I'm looking for a way to cache service discovery in a separate application like in the following diagram:
+----------------------+ +----------------------+
| | | |
| Target Server | | Consul Server |
| | | |
+-----------^----------+ +-----------^----------+
|(3) |(2)
| |
+----------------------+ +----------------------+
| |(1) | |
| Application |---> | Consul Client Cache |
| | | |
+----------------------+ +----------------------+
At the top of my mind, I believe this is possible by:
But this seems a generic problem so I'm hoping there is already a ready-made solution out there.
Anyone has ideas?
Upvotes: 1
Views: 570
Reputation: 2270
I don't have all the info. But service discovery with consul should anyways be fast.
Application is making call to consul server to get network addresses of the target. I believe the lookup would be super fast as the values would be cached in consul (stored in RAM). Did you check that? Otherwise it defeats the purpose of having consul. So writing a separate consul-cache won't improve anything.
I think the network address lookup from consul is not an issue. Issue should be with the multiple network connections that you are making to multiple targets when service starts up. Did you benchmark the network latency & response time of the HTTP calls that you are making? That should be where things can improve, especially if some of your targets reside outside VPC & connection goes over public internet.

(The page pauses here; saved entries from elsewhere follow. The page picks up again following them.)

(** Adding a block writes nothing. *)
Lemma added_wrote n lb lo fs f I b ino' fs' f' :
  fs_inv fs f I → 0 ≤ n < LIMNFS_MAX_INODES → 0 ≤ lb < MAX_FILE_BLOCKS → bmap f (I n) lb = 0 →
  added n lb fs f I b ino' fs' f' → ∀ v, wrote n lo lo (λ c, negb (b =? 0) && (c =? lb)) v fs f I ino' fs' f'.
Proof.
  intros Hi Hn Hlb H0 Ha v. split; try apply Ha; [intros; lia|]. intros m o Hm Ho _.
  destruct (lpos_ok _ (lb_blocks o Ho)) as [Hx Hd].
  destruct (decide ((m, lpos (o / 4096)) = (n, lpos lb))) as [[= -> Ex]|Hne].
  - apply lpos_inj in Ex; [|by apply lb_blocks|done]. unfold fbyte. rewrite Ex, iupd_eq.
    rewrite (ad_hit _ _ _ _ _ _ _ _ _ Ha), H0, !Z.eqb_refl, bool_decide_true by done.
    destruct (b =? 0) eqn:Eb; [done|]. bool_hyps. cbn [negb andb zfill default].
    rewrite (ad_zero _ _ _ _ _ _ _ _ _ Ha Eb). unfold zero_block. apply lookup_replicate_2.
    pose proof (Z.mod_pos_bound o 4096). lia.
  - replace (bool_decide (m = n) && _) with false.
    2: { symmetry. destruct (bool_decide (m = n)) eqn:Em; [|done]. apply bool_decide_eq_true in Em.
         destruct (o / 4096 =? lb) eqn:El; [|by rewrite andb_false_r]. bool_hyps. subst m. by rewrite El in Hne. }
    pose proof (ad_data _ _ _ _ _ _ _ _ _ Ha m _ Hm Hx Hd Hne) as E. cbn [zfill]. unfold fbyte, bmap. rewrite E.
    destruct (_ =? 0) eqn:E0; [done|]. bool_hyps. f_equal. by apply (ad_keep _ _ _ _ _ _ _ _ _ Ha).
Qed.

Lemma iupd_iupd I n ino ino' m : iupd (iupd I n ino) n ino' m = iupd I n ino' m.
Proof. unfold iupd. by case_decide. Qed.

(** One write after another. *)
Lemma zfill_zfill a b v : zfill a (zfill b v) = zfill (a || b) v.
Proof. by destruct a, b, v. Qed.

Lemma wrote_trans n lo mid hi T1 T2 v fs f I ino1 fs1 f1 ino2 fs2 f2 :
  lo ≤ mid ≤ hi → 0 ≤ lo → hi ≤ MAX_FILE_SIZE → 0 ≤ n < LIMNFS_MAX_INODES →
  wrote n lo mid T1 v fs f I ino1 fs1 f1 → wrote n mid hi T2 v fs1 f1 (iupd I n ino1) ino2 fs2 f2 →
  wrote n lo hi (λ c, T1 c || T2 c) v fs f I ino2 fs2 f2.
Proof.
  intros Hmid Hlo Hhi Hn H1 H2. pose proof (wr_attrs _ _ _ _ _ _ _ _ _ _ _ H2) as Ha. rewrite iupd_eq in Ha.
  pose proof (wr_inv _ _ _ _ _ _ _ _ _ _ _ H2) as Hi2.
  split.
  - apply (fs_inv_ptrs fs2 f2 (iupd (iupd I n ino1) n ino2)); [intros; by rewrite iupd_iupd| |done].
    intros m Hm. rewrite <- (iupd_iupd I n ino1). by apply Hi2.
  - etrans; [apply H1|apply H2].
  - etrans; [apply H1|done].
  - intros o Ho. destruct (decide (o < mid)); [|apply H2; lia].
    pose proof (wr_new _ _ _ _ _ _ _ _ _ _ _ H1 o ltac:(lia)) as E1.
    pose proof (wr_same _ _ _ _ _ _ _ _ _ _ _ H2 n o Hn ltac:(lia) ltac:(lia)) as E. rewrite !iupd_eq, E1 in E.
    rewrite E. by destruct (_ && _).
  - intros m o Hm Ho Hout. rewrite <- (iupd_iupd I n ino1 ino2).
    rewrite (wr_same _ _ _ _ _ _ _ _ _ _ _ H2 m o Hm Ho ltac:(lia)), (wr_same _ _ _ _ _ _ _ _ _ _ _ H1 m o Hm Ho ltac:(lia)).
    by rewrite zfill_zfill, orb_comm, andb_orb_distrib_r.
  - intros c Hc. rewrite (wr_low _ _ _ _ _ _ _ _ _ _ _ H2); [by apply H1|].
    by destruct (wr_lay _ _ _ _ _ _ _ _ _ _ _ H1) as (_ & -> & _).
  - intros Hl. apply (no_leak_ptrs fs2 f2 (iupd (iupd I n ino1) n ino2)); [intros; by rewrite iupd_iupd|].
    by apply H2, H1.
Qed.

Your current improvement plan won't most likely work if the above hold true.
Some improvement approaches:
2.1 Let's say you need to make all the HTTP calls at the startup. Why do you need that? I don't know the exact reason. But most likely, you get some settings/configurations dynamically that you need to initialize objects of this application.

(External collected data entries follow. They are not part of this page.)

(* ===== verification/LfsDir.v ===== *)
(** * LfsDir: directories

    A directory is a file of 64-byte entries.  Its contents are the list of the
    pairs of an inode number, 0 in an erased entry, and a name ([ents]).  The
    directory operations are those of such a list: lookup finds the first live
    entry of the name, add overwrites the first erased entry or appends, remove
    erases the first live entry of the name. *)

From S2P Require Import Prelude KUtil Mem Bytes Bitmap Dll BCache BlockStore LimnFS LfsAlloc LfsTree LfsMap LfsFormat LfsData.

Implicit Types (f : Z → list Z) (ino : limnfs_inode) (s l : list Z).

(** ** Entries *)

Definition entry : Type := Z * list Z.

(** The entry in 64 bytes. *)
Definition ent_of l : entry := (le_val (take 4 l), c_str (drop 6 l)).

Definition ent_bytes f ino (i : Z) : list Z := slice (Z.to_nat (64 * (i mod 64))) 64 (f (bmap f ino (i / 64))).
Definition ent f ino (i : Z) : entry := ent_of (ent_bytes f ino i).
Definition ents f ino : list entry := (λ i, ent f ino (Z.of_nat i)) <$> seq 0 (Z.to_nat (dir_total ino)).

(** Every entry is there. *)
Definition dir_full f ino : Prop := ∀ i, 0 ≤ i < dir_total ino → is_Some (fbyte f ino (64 * i)).

Lemma ent_div i : (64 * i) / 4096 = i / 64.
Proof. change 4096 with (64 * 64). rewrite <- Z.div_div, (Z.mul_comm 64 i), Z.div_mul by lia. done. Qed.

Lemma ent_mod i : (64 * i) mod 4096 = 64 * (i mod 64).
Proof. change 4096 with (64 * 64). by rewrite Z.mul_mod_distr_l. Qed.

Lemma dent_inode_ent (j : nat) l : dent_inode j l = (ent_of (slice (64 * j) 64 l)).1.
Proof. unfold dent_inode, get_field, ent_of, slice. cbn [fst]. by rewrite take_take. Qed.

Lemma dent_name_ent (j : nat) l : c_str (dent_name j l) = (ent_of (slice (64 * j) 64 l)).2.
Proof.
  unfold dent_name, ent_of, slice. cbn [snd]. rewrite skipn_firstn_comm, drop_drop. done.
Qed.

Then you need to think, how frequently these values get changed? If they don't change frequently, you can cache them for some duration. So once you fetch it, you can cache it in existing consul or you can use redis (or any other caching server you use). So next time your service starts up, it can directly read them from the cache server (preferably in multi-get so that only one network connection is made).

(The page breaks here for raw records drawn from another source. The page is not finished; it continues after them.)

Lemma slave_read_refines len nonblock p :
  pty_ok p → ∃ p', slave_read [] len nonblock p = ((read_keys len nonblock (view p)).1, p') ∧
    becomes (read_keys len nonblock (view p)).2 p p'.
Proof.
  intros Hok. unfold slave_read, read_keys, line_ready. cbn [y_canon y_eof y_in y_closed view].
  rewrite (empty_in p Hok). set (has := negb (bool_decide (tin p = []))).
  assert (Hself : becomes (view p) p p) by (by split_and!).
  destruct (pty_canon p).
  - replace (bool_decide (tin p = [])) with (negb has) by (subst has; by case_bool_decide).
    destruct (p_eof_flag p && negb has) eqn:Ee; [by eexists|].
    cbn [pty_wait]. unfold canon_ready. rewrite (m2s_has_newline_spec p Hok). destruct (_ || p_eof_flag p).
    2: { destruct nonblock; by exists p. }
    rewrite (empty_in p Hok). fold has. set (p1 := if p_eof_flag p && has then _ else p).
    set (y1 := if p_eof_flag p && has then _ else view p).
    assert (Ey : y1 = view p1) by (subst y1 p1; by destruct (_ && has)).
    assert (Hok1 : pty_ok p1) by (subst p1; by destruct (_ && has)).
    assert (Hc1 : side p1 = side p) by (subst p1; by destruct (_ && has)).
    clearbody y1 p1. subst y1. pose proof (m2s_take_refines is_nl len p1 Hok1) as H. unfold is_nl in H at 1. cbn [y_in view].
    destruct (m2s_take _ len p1) as [[n l] p']. destruct (cut is_nl len (tin p1)) as [l0 i].
    destruct H as (-> & -> & Hb1 & Hb2 & Hb3). exists p'. split; [done|]. split_and!; [done..|congruence].
  - cbn [pty_wait]. unfold raw_ready. rewrite (empty_in p Hok). fold has. destruct (has || p_master_closed p).
    2: { destruct nonblock; by exists p. }
    pose proof (m2s_take_refines (λ _, false) len p Hok) as H. cbn [y_in view].
    destruct (m2s_take _ len p) as [[n l] p']. destruct (cut _ len (tin p)) as [l0 i].
    destruct H as (-> & -> & Hb). by exists p'.
Qed.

Basically, you need to avoid that many HTTP connections while application starts up. You should cache the data. You don't need new application to do that. That would be an overkill.
Upvotes: 0
Reputation: 3687
Spring actuator from here provides a refresh endpoint that can dynamically reload application properties in runtime.
You can define a "ManagedResource" that has a scope refresh bean.
@Component
@ConfigurationProperties(prefix = "prefix")
@RefreshScope
class DynamicConfiguration { .. }
You don't need to intercept anything, just make the application talk only to the Consul server. Then the consul server can decide whether a certain property should be fetched from the cache or not. I Used Netflix's Eureka in the past to manage the application properties of multiple spring boot apps, but it seems HashiCorp's Consul server is a fully functional replacement of Eureka.